🤖 AI Summary
Predicting 30-day psychiatric readmission remains challenging due to the clinical complexity and heterogeneity of patient data. Method: This paper proposes a prompt-driven, multi-dimensional (symptoms, medications, social support) LLM summarization framework leveraging complementary long-document summaries from LLaMA-3 and Qwen. It introduces a novel semantic divergence metric based on embedding KL divergence and attention entropy to enable interpretable and controllable fusion of multiple summary signals, bridging zero-shot LLMs and supervised Transformer models.

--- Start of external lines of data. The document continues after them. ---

(** The state before block [k] and what is known of it. *)
Ltac chain_state st Hst k Hk X v :=
  destruct (chain_ok _ _ _ _ _ _ Ha bs_pos st Hst k ltac:(lia)) as (HX & HXb & Hv);
  rewrite ?(chain_S alg m src iv st k); cbn [fst snd];
  set (X := fst (chain alg m src iv st k)) in *; set (v := snd (chain alg m src iv st k)) in *;
  pose proof (blk_ok k Hk) as Hblk; set (b := blk alg m src k) in *.

Ltac step_state := unfold more; cbv beta zeta; destruct (_ <=? _); state_eq.
Ltac start_loop f stop :=
  apply (mode_loop alg bs_pos nb r Hr Hnb Hmax f stop); [rewrite (chain_0 _ _ _ _ _ _ Ha); state_eq|].

(** The operations at block [k] of this chunk. *)
Abbreviation at_block k X Hk HX HXb lem := (lem alg nb m src dst iv Ha bs_pos k X Hk HX HXb).

Lemma ecb_ok fn f st : st = (fun v b => (f b, v)) -> step_ok (cra_blocksize alg) st ->
  (forall b, blockn b -> fn b = Some (f b)) ->
  crypto_ecb_crypt_chunk alg (cipher_call fn bs) m walk = Some (after st, r).
Proof using All.
  intros E Hst Hfn. unfold crypto_ecb_crypt_chunk, after. cbn [walk_nbytes walk_src walk_dst].
  start_loop (fun k (x : Z) => (state st k, at_k src k, at_k dst k, x)) (fun k (x : Z) => (state st k, x)).
  intros k x Hk. chain_state st Hst k Hk X v. destruct (Hst v b Hv Hblk) as [Ho _]. rewrite E in Ho |- *. cbn in Ho |- *.
  rewrite (at_block k X Hk HX HXb op_fn_src _ v (f b) Hv Ho) by (by apply Hfn). rewrite bind_Some_eq. step_state.
Qed.

Lemma cbc_encrypt_segment_ok : crypto_cbc_encrypt_segment alg ctx m walk = Some (after (cbc_enc_step alg ctx), r).
Proof using All.
  destruct (steps_ok alg ctx_wf ctx Hctx) as (_ & _ & Hst & _). set (st := cbc_enc_step alg ctx) in *.
  unfold crypto_cbc_encrypt_segment, after. cbv zeta. cbn [walk_nbytes walk_src walk_dst walk_iv].
  start_loop (fun k (x : Z) => (state st k, at_k src k, at_k dst k, x)) (fun k (x : Z) => (state st k, x)).
  intros k x Hk. chain_state st Hst k Hk X v. unfold st, cbc_enc_step. cbv zeta. cbn [fst snd]. pose proof (block_xor alg v b Hv Hblk) as Hvb.
  destruct (enc_ok alg ctx_wf ctx Hctx _ Hvb) as (E & He & _). set (e := enc (xor_bytes v b)) in *.
  rewrite (at_block k X Hk HX HXb op_xor_iv_src v Hv), bind_Some_eq. unfold encrypt_fn. fold b.
  rewrite (at_block k X Hk HX HXb op_fn_iv _ _ e Hvb He E), bind_Some_eq.
  rewrite (at_block k X Hk HX HXb op_copy_iv_dst _ e Hvb He), bind_Some_eq. step_state.
Qed.

(** Where the code finds the chaining value. *)
Definition prev_iv (p : Z) (k : nat) : Z := match k with O => iv | S k => at_k p k end.

(** *** Source and destination apart *)

Section apart.
Context (Hap : disjoint src (Z.of_nat nb * bs) dst (Z.of_nat nb * bs)).

Lemma pcbc_encrypt_segment_ok : crypto_pcbc_encrypt_segment alg ctx m walk = Some (after (pcbc_enc_step alg ctx), r).
Proof using All.
  destruct (steps_ok alg ctx_wf ctx Hctx) as (_ & _ & _ & _ & Hst & _). set (st := pcbc_enc_step alg ctx) in *.
  unfold crypto_pcbc_encrypt_segment, after. cbv zeta. cbn [walk_nbytes walk_src walk_dst walk_iv].
  start_loop (fun k (x : Z) => (state st k, at_k src k, at_k dst k, x)) (fun k (x : Z) => (state st k, x)).
  intros k x Hk. chain_state st Hst k Hk X v. unfold st, pcbc_enc_step. cbv zeta. cbn [fst snd]. pose proof (block_xor alg v b Hv Hblk) as Hvb.
  destruct (enc_ok alg ctx_wf ctx Hctx _ Hvb) as (E & He & _). set (e := enc (xor_bytes v b)) in *.
  rewrite (at_block k X Hk HX HXb op_xor_iv_src v Hv), bind_Some_eq. unfold encrypt_fn. fold b.
  rewrite (at_block k X Hk HX HXb op_fn_iv _ _ e Hvb He E), bind_Some_eq.
  rewrite (at_block k X Hk HX HXb op_copy_iv_dst _ e Hvb He), bind_Some_eq.
  rewrite (at_block k X Hk HX HXb op_xor_iv_src' Hap e e He He), bind_Some_eq. fold b. step_state.
Qed.

Lemma pcbc_decrypt_segment_ok : crypto_pcbc_decrypt_segment alg ctx m walk = Some (after (pcbc_dec_step alg ctx), r).
Proof using All.
  destruct (steps_ok alg ctx_wf ctx Hctx) as (_ & _ & _ & _ & _ & Hst & _). set (st := pcbc_dec_step alg ctx) in *.
  unfold crypto_pcbc_decrypt_segment. cbv zeta. cbn [walk_nbytes walk_src walk_dst walk_iv].
  match goal with |- (_ ← ?l; _) = _ => assert (l = Some (after st, r)) as -> end.
  - unfold after. start_loop (fun k (x : Z) => (state st k, at_k src k, at_k dst k, x)) (fun k (x : Z) => (state st k, x)).
    intros k x Hk. chain_state st Hst k Hk X v. unfold st, pcbc_dec_step. cbv zeta. cbn [fst snd].
    destruct (dec_ok alg ctx_wf ctx Hctx _ Hblk) as (E & Hd & _). set (d := dec b) in *.
    pose proof (block_xor alg d v Hd Hv) as Hp. set (p := xor_bytes d v) in *. unfold decrypt_fn.
    rewrite (at_block k X Hk HX HXb op_fn_src _ v d Hv Hd E), bind_Some_eq.
    rewrite (at_block k X Hk HX HXb op_xor_dst_iv v d Hv Hd), bind_Some_eq. fold p.
    rewrite (at_block k X Hk HX HXb op_copy_iv_src Hap v p k Hk Hv Hp Hblk), bind_Some_eq. fold b.
    rewrite (at_block k X Hk HX HXb op_xor_iv_dst b p Hblk Hp), bind_Some_eq. step_state.
  - rewrite bind_Some_eq. unfold after.
    destruct (chain_ok _ _ _ _ _ _ Ha bs_pos st Hst nb ltac:(lia)) as (HX & HXb & Hv).
    rewrite (op_copy_iv alg nb m src dst iv Ha bs_pos); [done|]. split; [lia | by apply blen_block].
Qed.

Lemma ctr_segment_ok : crypto_ctr_crypt_segment alg ctx m walk = Some (after (ctr_step alg ctx), r).
Proof using All.
  destruct (steps_ok alg ctx_wf ctx Hctx) as (_ & _ & _ & _ & _ & _ & Hst). set (st := ctr_step alg ctx) in *.
  unfold crypto_ctr_crypt_segment, after. cbv zeta. cbn [walk_nbytes walk_src walk_dst walk_iv].
  start_loop (fun k (x : Z) => (state st k, at_k src k, at_k dst k, x)) (fun k (x : Z) => (state st k, x)).
  intros k x Hk. chain_state st Hst k Hk X v. unfold st, ctr_step. cbv zeta. cbn [fst snd].
  destruct (enc_ok alg ctx_wf ctx Hctx _ Hv) as (E & He & _). set (e := enc v) in *. unfold encrypt_fn.
  rewrite (at_block k X Hk HX HXb op_fn_iv _ v e Hv He E), bind_Some_eq.
  rewrite (at_block k X Hk HX HXb op_xor_dst_src Hap v e Hv He), bind_Some_eq. fold b.
  rewrite (at_block k X Hk HX HXb op_inc v _ Hv (block_xor alg e b He Hblk)), bind_Some_eq. step_state.
Qed.
(** *** Chaining through the blocks of the source *)

Lemma cbc_dec_chain k : snd (chain alg m src iv (cbc_dec_step alg ctx) (S k)) = blk alg m src k.
Proof using. by rewrite chain_S. Qed.

Lemma cbc_decrypt_segment_ok : crypto_cbc_decrypt_segment alg ctx m walk = Some (after (cbc_dec_step alg ctx), r).
Proof using All.
  destruct (steps_ok alg ctx_wf ctx Hctx) as (_ & _ & _ & Hst & _). set (st := cbc_dec_step alg ctx) in *.
  pose proof (iv_block _ _ _ _ _ _ Ha) as Hv0. set (v0 := rd m iv bs) in *.
  unfold crypto_cbc_decrypt_segment. cbv zeta. cbn [walk_nbytes walk_src walk_dst walk_iv].
  match goal with |- (_ ← ?l; _) = _ => assert (l =
    Some (N m dst iv (fst (chain alg m src iv st nb)) v0, prev_iv src nb, r)) as -> end.
  - apply (mode_loop alg bs_pos nb r Hr Hnb Hmax
      (fun k x => (N m dst iv (fst (chain alg m src iv st k)) v0, at_k src k, at_k dst k, prev_iv src k, x))
      (fun k x => (N m dst iv (fst (chain alg m src iv st k)) v0, prev_iv src k, x))).
    { change v0 with (snd (chain alg m src iv st 0)). rewrite (chain_0 _ _ _ _ _ _ Ha). state_eq. }
    intros k x Hk. chain_state st Hst k Hk X v. unfold st, cbc_dec_step. cbn [fst snd prev_iv].
    destruct (dec_ok alg ctx_wf ctx Hctx _ Hblk) as (E & Hd & _). set (d := dec b) in *. unfold decrypt_fn.
    rewrite (at_block k X Hk HX HXb op_fn_src _ v0 d Hv0 Hd E), bind_Some_eq.
    assert (crypto_xor (N m dst iv (X ++ d) v0) (at_k dst k) (prev_iv src k) bs = Some (N m dst iv (X ++ xor_bytes d v) v0)) as ->.
    { destruct k as [|j]; [by apply (at_block 0%nat X Hk HX HXb op_xor_dst_iv)|].
      assert (v = blk alg m src j) as -> by (subst v; apply cbc_dec_chain). assert (j < nb)%nat as Hj by lia.
      pose proof (blk_ok j Hj) as Hbj. by apply (at_block (S j) X Hk HX HXb op_xor_dst_prev Hap). }
    rewrite bind_Some_eq. step_state.
  - rewrite bind_Some_eq. destruct last_block as (k & Enb & Hk).
    replace (prev_iv src nb) with (at_k src k) by (by rewrite Enb). unfold after.
    replace (chain alg m src iv st nb) with (chain alg m src iv st (S k)) by (by rewrite Enb). chain_state st Hst k Hk X v. unfold st, cbc_dec_step. cbn [fst snd].
    destruct (dec_ok alg ctx_wf ctx Hctx _ Hblk) as (_ & Hd & _).
    rewrite (at_block k X Hk HX HXb op_copy_iv_src Hap v0 _ k Hk Hv0 (block_xor alg _ _ Hd Hv) Hblk). done.
Qed.
End apart.

(** *** Source and destination the same *)

Section in_place.
Context (Hsame : src = dst).

Lemma cbc_encrypt_inplace_ok : crypto_cbc_encrypt_inplace alg ctx m walk = Some (after (cbc_enc_step alg ctx), r).
Proof using All.
  destruct (steps_ok alg ctx_wf ctx Hctx) as (_ & _ & Hst & _). set (st := cbc_enc_step alg ctx) in *.
  pose proof (iv_block _ _ _ _ _ _ Ha) as Hv0. set (v0 := rd m iv bs) in *.
  unfold crypto_cbc_encrypt_inplace. cbv zeta. cbn [walk_nbytes walk_src walk_dst walk_iv].
  match goal with |- (_ ← ?l; _) = _ => assert (l =
    Some (N m dst iv (fst (chain alg m src iv st nb)) v0, prev_iv dst nb, r)) as -> end.
  - apply (mode_loop alg bs_pos nb r Hr Hnb Hmax
      (fun k x => (N m dst iv (fst (chain alg m src iv st k)) v0, at_k src k, prev_iv dst k, x))
      (fun k x => (N m dst iv (fst (chain alg m src iv st k)) v0, prev_iv dst k, x))).
    { change v0 with (snd (chain alg m src iv st 0)). rewrite (chain_0 _ _ _ _ _ _ Ha). state_eq. }
    intros k x Hk. chain_state st Hst k Hk X v. unfold st, cbc_enc_step. cbn [fst snd prev_iv].
    pose proof (block_xor alg v b Hv Hblk) as Hvb. destruct (enc_ok alg ctx_wf ctx Hctx _ Hvb) as (E & He & _).
    set (e := enc (xor_bytes v b)) in *. rewrite (at_block k X Hk HX HXb op_in_place v0 Hsame Hv0). fold b.
    assert (crypto_xor (N m dst iv (X ++ b) v0) (at_k src k) (prev_iv dst k) bs = Some (N m dst iv (X ++ xor_bytes b v) v0)) as ->.
    { rewrite Hsame. destruct k as [|j]; [by apply (at_block 0%nat X Hk HX HXb op_xor_dst_iv)|]. cbn [prev_iv].
      assert (j < nb)%nat as Hj by lia. subst X v. rewrite chain_S in *. cbn [fst snd] in *.
      destruct (chain_ok _ _ _ _ _ _ Ha bs_pos st Hst j ltac:(lia)) as (HX' & HXb' & Hv').
      apply (op_xor_prev_out alg nb m src dst iv Ha bs_pos); auto. }
    rewrite bind_Some_eq, xor_comm. rewrite Hsame. unfold encrypt_fn.
    rewrite (at_block k X Hk HX HXb op_fn_dst _ v0 _ e Hv0 Hvb He E), bind_Some_eq. rewrite <- Hsame. step_state.
  - rewrite bind_Some_eq. destruct last_block as (k & Enb & Hk).
    replace (prev_iv dst nb) with (at_k dst k) by (by rewrite Enb). unfold after.
    replace (chain alg m src iv st nb) with (chain alg m src iv st (S k)) by (by rewrite Enb).
    chain_state st Hst k Hk X v. unfold st, cbc_enc_step. cbv zeta. cbn [fst snd].
    pose proof (block_xor alg v b Hv Hblk) as Hvb. destruct (enc_ok alg ctx_wf ctx Hctx _ Hvb) as (_ & He & _).
    rewrite (at_block k X Hk HX HXb op_copy_iv_dst v0 _ Hv0 He). done.
Qed.
(** *** With a local array at [tmp] *)

Section local_array.
Context (tmp : Z) (Htmp : in_mem m tmp bs) (Htd : disjoint tmp bs dst (Z.of_nat nb * bs)) (Hti : disjoint tmp bs iv bs).

Lemma tmp_write t : blockn t -> in_mem m tmp (blen t).
Proof using All. intros Ht. by rewrite (blen_block t Ht). Qed.

Lemma area_tmp t : blockn t -> area alg nb (wr m tmp t) src dst iv.
Proof using All.
  intros Ht. pose proof (tmp_write t Ht) as Hw. destruct Ha as [Hm Hsrc Hdst Hiv Hsi Hdi Hsd].
  split; try done; try (by apply in_mem_wr). apply bytes_wr; [done | apply Ht].
Qed.
Lemma outs_ok (v : list Z) (L : list (list Z)) : block (cra_blocksize alg) v -> Forall (block (cra_blocksize alg)) L ->
  Forall (fun b => length b = cra_blocksize alg) (outs est v L) /\ length (outs est v L) = length L.
Proof using Hok.
  intros Hv HL. revert v Hv. induction HL as [|b L Hb HL IH]; intros v Hv; [by split|].
  cbn [outs]. destruct (Hok v b Hv Hb) as [Ho Hv']. destruct (est v b) as [o v']. cbn [fst snd] in *.
  destruct (IH v' Hv') as [H1 H2]. cbn [length]. split; [constructor; [apply Ho|done]|lia].
Qed.

(** A memory [m'] with the result at the destination and the first chaining
    value again: the inverse step gives the source back, and the same last
    chaining value. *)
Context (m' : mem) (Hin : in_mem m' dst (Z.of_nat nb * bs)).
Context (Hdst : rd m' dst (Z.of_nat nb * bs) = fst ech) (Hiv : rd m' iv bs = rd m iv bs).

Lemma blocks_back : map (blk alg m' dst) (seq 0 nb) = outs est (rd m iv bs) (map (blk alg m src) (seq 0 nb)).
Proof using Ha Hbs Hok Hin Hdst.
  pose proof (iv_block alg nb m src dst iv Ha) as Hv. pose proof (blks_ok alg nb m src dst iv Ha Hbs nb ltac:(lia)) as HL.
  destruct (outs_ok _ _ Hv HL) as [Ho Hl]. rewrite length_map, length_seq in Hl.
  rewrite <- Hl at 1. apply blocks_of; rewrite ?Hl; [unfold bsize in Hbs; lia|done..|]. by rewrite <- run_outs.
Qed.

Lemma chain_back : chain alg m' dst iv dst_st nb = (rd m src (Z.of_nat nb * bs), snd ech).
Proof using All.
  pose proof (iv_block alg nb m src dst iv Ha) as Hv. pose proof (blks_ok alg nb m src dst iv Ha Hbs nb ltac:(lia)) as HL.
  unfold chain at 1. rewrite Hiv, blocks_back, (run_inverse _ _ _ _ _ Hok Hinv Hv HL). f_equal. symmetry.
  apply rd_blocks; [unfold bsize in Hbs; lia | apply Ha].
Qed.
End back.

Contribution/Results: Evaluated on real-world data from four hospitals, the method achieves +5.2% AUC and +7.8% F1 over single-summary baselines and outperforms end-to-end fine-tuning, demonstrating both efficacy and generalizability of multi-perspective summary fusion for complex clinical prediction tasks.
📝 Abstract
Recent progress in large language models (LLMs) has enabled the automated processing of lengthy documents even without supervised training on a task-specific dataset. Yet, their zero-shot performance in complex tasks as opposed to straightforward information extraction tasks remains suboptimal. One feasible approach for tasks with lengthy, complex input is to first summarize the document and then apply supervised fine-tuning to the summary. However, the summarization process inevitably results in some loss of information. In this study we present a method for processing the summaries of long documents aimed to capture different important aspects of the original document. We hypothesize that LLM summaries generated with different aspect-oriented prompts contain different extit{information signals}, and we propose methods to measure these differences. We introduce approaches to effectively integrate signals from these different summaries for supervised training of transformer models. We validate our hypotheses on a high-impact task -- 30-day readmission prediction from a psychiatric discharge -- using real-world data from four hospitals, and show that our proposed method increases the prediction performance for the complex task of predicting patient outcome.